- Exercise directions
Among the entries below, extract exactly the lines that run from the one with "Definition checkLogTraceEnabled (log_level" through the one with "(** ** Sending *)", both ends included.

Stored data
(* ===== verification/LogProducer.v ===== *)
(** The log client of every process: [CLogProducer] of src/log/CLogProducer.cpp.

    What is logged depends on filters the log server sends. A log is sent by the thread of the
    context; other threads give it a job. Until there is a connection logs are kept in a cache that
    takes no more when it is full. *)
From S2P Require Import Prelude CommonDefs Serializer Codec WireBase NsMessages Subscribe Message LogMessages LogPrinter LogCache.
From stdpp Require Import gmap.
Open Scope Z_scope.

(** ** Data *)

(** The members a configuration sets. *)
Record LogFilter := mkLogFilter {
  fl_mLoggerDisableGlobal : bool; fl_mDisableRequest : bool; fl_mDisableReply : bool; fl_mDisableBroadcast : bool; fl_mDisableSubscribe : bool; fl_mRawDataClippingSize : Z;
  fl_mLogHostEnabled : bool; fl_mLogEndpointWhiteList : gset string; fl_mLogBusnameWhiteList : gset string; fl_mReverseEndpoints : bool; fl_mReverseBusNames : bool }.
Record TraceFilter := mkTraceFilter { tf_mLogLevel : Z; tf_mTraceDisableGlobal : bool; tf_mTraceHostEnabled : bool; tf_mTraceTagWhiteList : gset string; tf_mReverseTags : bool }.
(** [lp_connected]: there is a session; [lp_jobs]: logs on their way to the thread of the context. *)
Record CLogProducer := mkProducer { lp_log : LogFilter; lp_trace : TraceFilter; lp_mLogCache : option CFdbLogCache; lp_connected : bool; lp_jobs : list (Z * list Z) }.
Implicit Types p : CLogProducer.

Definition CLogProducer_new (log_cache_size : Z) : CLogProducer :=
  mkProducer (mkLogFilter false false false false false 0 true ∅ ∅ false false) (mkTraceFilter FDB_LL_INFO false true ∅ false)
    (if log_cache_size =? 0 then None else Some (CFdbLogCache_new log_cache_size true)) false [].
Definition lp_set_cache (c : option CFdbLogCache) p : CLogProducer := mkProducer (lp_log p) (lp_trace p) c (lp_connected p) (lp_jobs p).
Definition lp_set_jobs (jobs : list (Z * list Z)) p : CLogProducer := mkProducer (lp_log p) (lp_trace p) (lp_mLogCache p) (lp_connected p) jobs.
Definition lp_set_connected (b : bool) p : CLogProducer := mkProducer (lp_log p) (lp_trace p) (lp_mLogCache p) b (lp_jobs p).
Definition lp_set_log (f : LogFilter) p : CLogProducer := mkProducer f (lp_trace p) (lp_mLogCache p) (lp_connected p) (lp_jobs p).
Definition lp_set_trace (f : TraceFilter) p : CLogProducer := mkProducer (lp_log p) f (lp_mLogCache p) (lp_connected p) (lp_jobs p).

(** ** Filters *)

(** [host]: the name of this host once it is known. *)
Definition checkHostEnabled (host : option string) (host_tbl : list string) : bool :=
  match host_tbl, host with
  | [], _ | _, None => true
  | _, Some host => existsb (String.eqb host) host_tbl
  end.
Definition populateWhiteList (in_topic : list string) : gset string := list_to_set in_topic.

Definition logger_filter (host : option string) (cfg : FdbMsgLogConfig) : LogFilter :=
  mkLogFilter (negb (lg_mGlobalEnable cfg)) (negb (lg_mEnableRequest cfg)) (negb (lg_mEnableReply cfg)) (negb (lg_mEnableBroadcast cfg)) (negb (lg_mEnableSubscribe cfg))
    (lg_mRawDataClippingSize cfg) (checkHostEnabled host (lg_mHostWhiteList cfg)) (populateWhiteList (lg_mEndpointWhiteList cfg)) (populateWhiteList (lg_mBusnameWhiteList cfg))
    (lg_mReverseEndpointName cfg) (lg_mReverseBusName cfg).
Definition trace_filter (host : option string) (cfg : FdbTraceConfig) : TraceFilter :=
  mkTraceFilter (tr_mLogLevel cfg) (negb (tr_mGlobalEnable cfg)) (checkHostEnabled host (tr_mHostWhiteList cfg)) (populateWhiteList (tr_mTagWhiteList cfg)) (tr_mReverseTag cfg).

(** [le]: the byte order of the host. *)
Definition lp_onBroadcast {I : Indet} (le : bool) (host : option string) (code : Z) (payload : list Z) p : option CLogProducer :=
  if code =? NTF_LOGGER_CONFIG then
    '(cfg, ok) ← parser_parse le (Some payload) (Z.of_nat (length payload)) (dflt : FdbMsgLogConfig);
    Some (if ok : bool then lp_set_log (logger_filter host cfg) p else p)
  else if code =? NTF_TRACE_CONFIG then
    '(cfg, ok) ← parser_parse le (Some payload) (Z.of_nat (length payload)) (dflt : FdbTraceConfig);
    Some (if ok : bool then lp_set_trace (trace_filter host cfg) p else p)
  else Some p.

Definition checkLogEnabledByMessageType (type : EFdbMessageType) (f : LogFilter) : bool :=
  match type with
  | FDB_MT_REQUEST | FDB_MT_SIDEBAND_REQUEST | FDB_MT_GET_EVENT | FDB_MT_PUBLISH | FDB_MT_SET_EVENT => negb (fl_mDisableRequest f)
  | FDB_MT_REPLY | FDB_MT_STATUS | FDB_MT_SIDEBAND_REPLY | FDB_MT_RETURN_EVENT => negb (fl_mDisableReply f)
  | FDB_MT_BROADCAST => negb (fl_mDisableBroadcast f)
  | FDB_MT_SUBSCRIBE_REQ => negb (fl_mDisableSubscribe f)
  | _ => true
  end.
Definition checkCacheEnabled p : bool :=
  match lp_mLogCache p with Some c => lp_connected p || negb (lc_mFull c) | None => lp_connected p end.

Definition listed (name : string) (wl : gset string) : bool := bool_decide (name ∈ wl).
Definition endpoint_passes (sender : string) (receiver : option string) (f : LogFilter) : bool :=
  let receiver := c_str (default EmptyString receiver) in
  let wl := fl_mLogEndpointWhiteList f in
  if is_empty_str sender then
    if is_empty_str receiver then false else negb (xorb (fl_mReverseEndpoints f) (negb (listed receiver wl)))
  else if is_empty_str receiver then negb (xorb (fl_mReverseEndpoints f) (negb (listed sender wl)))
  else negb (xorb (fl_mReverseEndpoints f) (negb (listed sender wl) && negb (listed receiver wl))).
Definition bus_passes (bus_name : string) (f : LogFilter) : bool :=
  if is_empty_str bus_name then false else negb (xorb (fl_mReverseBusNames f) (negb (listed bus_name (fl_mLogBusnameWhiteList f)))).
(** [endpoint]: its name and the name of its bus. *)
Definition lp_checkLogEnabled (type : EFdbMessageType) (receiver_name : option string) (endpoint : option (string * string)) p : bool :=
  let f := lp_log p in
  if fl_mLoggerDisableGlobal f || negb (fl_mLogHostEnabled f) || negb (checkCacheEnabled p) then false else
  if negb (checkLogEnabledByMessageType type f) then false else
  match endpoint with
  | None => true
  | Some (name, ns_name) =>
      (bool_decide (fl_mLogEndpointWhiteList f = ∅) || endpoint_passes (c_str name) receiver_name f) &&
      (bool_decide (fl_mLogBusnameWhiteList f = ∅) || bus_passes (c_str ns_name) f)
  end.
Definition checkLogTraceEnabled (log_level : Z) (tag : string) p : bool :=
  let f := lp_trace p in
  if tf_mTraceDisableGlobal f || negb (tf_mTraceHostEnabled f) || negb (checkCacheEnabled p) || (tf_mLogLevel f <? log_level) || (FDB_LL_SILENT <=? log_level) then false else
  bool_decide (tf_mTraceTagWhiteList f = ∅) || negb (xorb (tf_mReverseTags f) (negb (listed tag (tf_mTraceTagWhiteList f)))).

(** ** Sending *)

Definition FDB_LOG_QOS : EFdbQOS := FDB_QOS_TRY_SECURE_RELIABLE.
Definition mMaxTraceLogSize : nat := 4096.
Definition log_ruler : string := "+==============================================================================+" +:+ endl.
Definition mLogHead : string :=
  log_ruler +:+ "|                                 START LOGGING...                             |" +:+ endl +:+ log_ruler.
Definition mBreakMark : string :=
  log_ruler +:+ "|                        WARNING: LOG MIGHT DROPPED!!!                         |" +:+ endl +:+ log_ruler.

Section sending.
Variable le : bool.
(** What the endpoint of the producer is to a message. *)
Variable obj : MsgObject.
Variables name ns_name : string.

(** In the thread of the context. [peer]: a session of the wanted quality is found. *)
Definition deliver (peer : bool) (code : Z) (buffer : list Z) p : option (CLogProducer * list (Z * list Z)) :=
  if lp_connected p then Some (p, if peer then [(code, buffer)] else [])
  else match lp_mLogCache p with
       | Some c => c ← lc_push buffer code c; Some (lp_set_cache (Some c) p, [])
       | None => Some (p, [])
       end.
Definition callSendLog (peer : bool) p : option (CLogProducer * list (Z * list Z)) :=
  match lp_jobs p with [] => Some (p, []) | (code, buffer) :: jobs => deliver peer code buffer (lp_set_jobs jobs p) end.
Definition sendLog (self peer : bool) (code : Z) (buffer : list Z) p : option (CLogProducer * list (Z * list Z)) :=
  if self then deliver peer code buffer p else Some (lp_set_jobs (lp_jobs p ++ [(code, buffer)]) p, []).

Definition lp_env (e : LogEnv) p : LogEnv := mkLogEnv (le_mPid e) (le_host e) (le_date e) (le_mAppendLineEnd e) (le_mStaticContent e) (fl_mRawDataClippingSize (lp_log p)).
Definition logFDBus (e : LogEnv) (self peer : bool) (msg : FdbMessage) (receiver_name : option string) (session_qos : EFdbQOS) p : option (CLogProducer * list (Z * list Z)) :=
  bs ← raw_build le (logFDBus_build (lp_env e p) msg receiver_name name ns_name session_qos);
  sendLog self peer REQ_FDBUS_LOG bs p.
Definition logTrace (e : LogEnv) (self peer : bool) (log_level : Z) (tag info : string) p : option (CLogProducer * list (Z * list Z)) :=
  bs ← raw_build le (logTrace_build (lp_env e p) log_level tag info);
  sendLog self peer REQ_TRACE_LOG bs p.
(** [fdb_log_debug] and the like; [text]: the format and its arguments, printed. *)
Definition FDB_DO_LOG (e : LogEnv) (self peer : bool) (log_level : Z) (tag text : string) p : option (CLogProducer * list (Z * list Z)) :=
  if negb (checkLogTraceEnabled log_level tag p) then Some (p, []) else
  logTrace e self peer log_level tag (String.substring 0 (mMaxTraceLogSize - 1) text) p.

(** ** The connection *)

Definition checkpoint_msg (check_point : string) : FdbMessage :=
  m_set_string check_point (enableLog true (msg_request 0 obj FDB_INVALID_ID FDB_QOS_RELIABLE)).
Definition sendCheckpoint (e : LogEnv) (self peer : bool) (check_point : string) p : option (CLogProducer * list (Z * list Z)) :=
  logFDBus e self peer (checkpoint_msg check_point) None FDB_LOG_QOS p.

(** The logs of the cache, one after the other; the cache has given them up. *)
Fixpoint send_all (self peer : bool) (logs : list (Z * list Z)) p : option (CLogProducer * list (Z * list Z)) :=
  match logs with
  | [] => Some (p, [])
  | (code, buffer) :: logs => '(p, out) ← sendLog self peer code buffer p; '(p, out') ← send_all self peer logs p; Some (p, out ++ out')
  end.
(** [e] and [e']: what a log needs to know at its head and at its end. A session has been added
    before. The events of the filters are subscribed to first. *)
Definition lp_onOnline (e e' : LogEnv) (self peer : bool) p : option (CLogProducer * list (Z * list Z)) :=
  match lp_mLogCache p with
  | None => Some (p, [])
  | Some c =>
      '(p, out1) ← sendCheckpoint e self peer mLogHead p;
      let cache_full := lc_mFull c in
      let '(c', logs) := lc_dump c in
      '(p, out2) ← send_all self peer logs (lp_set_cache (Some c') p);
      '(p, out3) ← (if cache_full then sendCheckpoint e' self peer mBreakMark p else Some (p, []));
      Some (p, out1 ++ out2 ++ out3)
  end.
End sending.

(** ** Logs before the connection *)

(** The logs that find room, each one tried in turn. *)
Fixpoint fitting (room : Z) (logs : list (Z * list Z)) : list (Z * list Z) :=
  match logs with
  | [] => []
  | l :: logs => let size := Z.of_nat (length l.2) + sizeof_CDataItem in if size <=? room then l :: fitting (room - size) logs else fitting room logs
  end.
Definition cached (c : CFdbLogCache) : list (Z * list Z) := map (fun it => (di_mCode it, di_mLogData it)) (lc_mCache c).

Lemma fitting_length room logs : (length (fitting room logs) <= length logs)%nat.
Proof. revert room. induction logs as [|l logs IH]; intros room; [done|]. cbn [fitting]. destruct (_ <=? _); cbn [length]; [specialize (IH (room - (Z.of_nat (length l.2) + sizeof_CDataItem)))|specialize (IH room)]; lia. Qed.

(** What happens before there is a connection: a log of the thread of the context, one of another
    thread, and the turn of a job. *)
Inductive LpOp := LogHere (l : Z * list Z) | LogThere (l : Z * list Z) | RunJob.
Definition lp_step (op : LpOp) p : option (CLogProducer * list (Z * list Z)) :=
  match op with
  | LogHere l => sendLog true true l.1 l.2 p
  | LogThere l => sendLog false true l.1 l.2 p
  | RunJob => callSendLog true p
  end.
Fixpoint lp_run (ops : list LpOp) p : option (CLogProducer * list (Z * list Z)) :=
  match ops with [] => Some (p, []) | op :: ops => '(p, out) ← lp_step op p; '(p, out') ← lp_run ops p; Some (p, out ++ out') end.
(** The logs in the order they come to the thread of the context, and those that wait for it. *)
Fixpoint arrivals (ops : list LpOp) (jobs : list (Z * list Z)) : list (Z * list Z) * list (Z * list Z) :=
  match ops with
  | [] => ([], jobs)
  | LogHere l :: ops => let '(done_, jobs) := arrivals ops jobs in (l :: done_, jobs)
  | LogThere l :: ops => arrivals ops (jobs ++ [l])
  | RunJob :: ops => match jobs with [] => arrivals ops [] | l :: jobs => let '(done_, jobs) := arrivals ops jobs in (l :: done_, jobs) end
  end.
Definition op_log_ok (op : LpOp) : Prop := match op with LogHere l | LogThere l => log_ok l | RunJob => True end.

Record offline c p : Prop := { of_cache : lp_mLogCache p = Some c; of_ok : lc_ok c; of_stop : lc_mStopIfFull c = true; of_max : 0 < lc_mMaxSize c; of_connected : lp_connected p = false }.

- Reply
Definition checkLogTraceEnabled (log_level : Z) (tag : string) p : bool :=
  let f := lp_trace p in
  if tf_mTraceDisableGlobal f || negb (tf_mTraceHostEnabled f) || negb (checkCacheEnabled p) || (tf_mLogLevel f <? log_level) || (FDB_LL_SILENT <=? log_level) then false else
  bool_decide (tf_mTraceTagWhiteList f = ∅) || negb (xorb (tf_mReverseTags f) (negb (listed tag (tf_mTraceTagWhiteList f)))).

(** ** Sending *)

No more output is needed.